Work item ::
Would you please transcribe, exactly as written, the lines of the entries below starting at the one that holds "t_true_cardinality : nat" and ending at the one that holds "These follow the", both included?

Input data ::
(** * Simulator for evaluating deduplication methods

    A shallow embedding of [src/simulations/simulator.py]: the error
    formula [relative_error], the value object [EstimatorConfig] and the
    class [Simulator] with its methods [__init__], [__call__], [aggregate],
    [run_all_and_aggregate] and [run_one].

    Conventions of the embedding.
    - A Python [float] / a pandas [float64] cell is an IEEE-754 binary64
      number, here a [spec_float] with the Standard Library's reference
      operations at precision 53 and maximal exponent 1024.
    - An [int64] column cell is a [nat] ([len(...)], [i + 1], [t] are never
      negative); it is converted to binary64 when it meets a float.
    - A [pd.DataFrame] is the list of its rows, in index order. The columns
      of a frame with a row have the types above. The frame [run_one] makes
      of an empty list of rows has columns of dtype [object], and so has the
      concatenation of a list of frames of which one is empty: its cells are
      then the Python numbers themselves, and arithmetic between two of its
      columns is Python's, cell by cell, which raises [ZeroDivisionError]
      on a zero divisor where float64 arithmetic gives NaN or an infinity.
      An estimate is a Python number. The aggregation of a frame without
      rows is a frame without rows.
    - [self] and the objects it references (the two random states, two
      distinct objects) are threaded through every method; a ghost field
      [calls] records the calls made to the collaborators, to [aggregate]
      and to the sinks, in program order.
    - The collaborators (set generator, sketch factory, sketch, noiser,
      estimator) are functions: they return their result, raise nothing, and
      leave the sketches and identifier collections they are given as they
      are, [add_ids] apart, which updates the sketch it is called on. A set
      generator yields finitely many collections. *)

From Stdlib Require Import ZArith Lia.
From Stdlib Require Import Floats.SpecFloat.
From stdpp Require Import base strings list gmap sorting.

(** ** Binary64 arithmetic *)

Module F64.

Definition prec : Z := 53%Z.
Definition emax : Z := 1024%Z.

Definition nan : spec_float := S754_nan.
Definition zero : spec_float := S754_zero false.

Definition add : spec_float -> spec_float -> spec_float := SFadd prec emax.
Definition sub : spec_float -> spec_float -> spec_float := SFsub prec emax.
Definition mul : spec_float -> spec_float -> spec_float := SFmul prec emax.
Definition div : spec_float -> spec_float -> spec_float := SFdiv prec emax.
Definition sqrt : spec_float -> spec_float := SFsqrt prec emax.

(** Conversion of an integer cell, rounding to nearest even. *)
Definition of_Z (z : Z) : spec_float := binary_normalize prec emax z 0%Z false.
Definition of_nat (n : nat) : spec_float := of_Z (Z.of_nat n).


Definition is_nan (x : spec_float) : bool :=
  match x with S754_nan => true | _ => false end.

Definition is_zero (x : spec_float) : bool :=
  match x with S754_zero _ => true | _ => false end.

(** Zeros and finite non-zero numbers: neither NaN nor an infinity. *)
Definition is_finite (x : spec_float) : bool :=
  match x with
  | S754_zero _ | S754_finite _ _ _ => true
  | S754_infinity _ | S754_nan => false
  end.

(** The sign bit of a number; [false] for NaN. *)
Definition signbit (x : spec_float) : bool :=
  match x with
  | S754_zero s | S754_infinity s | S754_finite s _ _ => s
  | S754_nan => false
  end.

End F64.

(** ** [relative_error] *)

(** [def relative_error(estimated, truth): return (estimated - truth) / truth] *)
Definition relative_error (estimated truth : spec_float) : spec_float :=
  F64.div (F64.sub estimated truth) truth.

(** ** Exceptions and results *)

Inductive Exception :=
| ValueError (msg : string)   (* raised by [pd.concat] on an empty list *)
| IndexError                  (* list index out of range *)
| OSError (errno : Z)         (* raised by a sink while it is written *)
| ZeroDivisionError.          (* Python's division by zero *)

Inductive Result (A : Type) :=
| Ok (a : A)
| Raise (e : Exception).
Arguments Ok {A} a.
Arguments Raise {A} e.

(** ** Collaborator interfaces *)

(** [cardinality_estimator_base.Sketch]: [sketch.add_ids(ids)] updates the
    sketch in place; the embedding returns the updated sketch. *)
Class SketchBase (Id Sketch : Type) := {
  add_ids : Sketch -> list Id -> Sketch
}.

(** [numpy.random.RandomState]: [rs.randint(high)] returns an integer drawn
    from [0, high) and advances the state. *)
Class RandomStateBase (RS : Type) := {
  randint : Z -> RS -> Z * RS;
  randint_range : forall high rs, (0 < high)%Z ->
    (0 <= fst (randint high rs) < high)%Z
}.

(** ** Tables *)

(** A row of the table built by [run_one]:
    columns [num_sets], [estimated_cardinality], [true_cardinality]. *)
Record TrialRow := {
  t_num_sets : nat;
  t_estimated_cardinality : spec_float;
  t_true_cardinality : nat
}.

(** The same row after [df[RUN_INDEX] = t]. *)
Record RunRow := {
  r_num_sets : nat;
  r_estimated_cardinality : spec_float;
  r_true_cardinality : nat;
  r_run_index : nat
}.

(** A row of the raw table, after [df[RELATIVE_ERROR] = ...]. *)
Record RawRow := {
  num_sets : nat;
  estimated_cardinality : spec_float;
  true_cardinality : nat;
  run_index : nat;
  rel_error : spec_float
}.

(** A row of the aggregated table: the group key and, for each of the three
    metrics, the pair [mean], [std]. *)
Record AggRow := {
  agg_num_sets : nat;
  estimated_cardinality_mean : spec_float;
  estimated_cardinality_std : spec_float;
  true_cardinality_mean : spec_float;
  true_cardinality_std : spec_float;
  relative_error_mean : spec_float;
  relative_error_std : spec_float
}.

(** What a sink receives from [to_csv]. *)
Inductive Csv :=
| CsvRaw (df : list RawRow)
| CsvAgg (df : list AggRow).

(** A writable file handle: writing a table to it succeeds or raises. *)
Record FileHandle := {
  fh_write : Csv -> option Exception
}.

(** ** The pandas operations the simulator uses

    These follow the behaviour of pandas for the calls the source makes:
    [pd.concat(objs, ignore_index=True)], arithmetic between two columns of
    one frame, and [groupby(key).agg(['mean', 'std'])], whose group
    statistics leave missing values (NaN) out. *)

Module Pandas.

Answer box ::
  t_true_cardinality : nat
}.

(** The same row after [df[RUN_INDEX] = t]. *)
Record RunRow := {
  r_num_sets : nat;
  r_estimated_cardinality : spec_float;
  r_true_cardinality : nat;
  r_run_index : nat
}.

(** A row of the raw table, after [df[RELATIVE_ERROR] = ...]. *)
Record RawRow := {
  num_sets : nat;
  estimated_cardinality : spec_float;
  true_cardinality : nat;
  run_index : nat;
  rel_error : spec_float
}.

(** A row of the aggregated table: the group key and, for each of the three
    metrics, the pair [mean], [std]. *)
Record AggRow := {
  agg_num_sets : nat;
  estimated_cardinality_mean : spec_float;
  estimated_cardinality_std : spec_float;
  true_cardinality_mean : spec_float;
  true_cardinality_std : spec_float;
  relative_error_mean : spec_float;
  relative_error_std : spec_float
}.

(** What a sink receives from [to_csv]. *)
Inductive Csv :=
| CsvRaw (df : list RawRow)
| CsvAgg (df : list AggRow).

(** A writable file handle: writing a table to it succeeds or raises. *)
Record FileHandle := {
  fh_write : Csv -> option Exception
}.

(** ** The pandas operations the simulator uses

    These follow the behaviour of pandas for the calls the source makes:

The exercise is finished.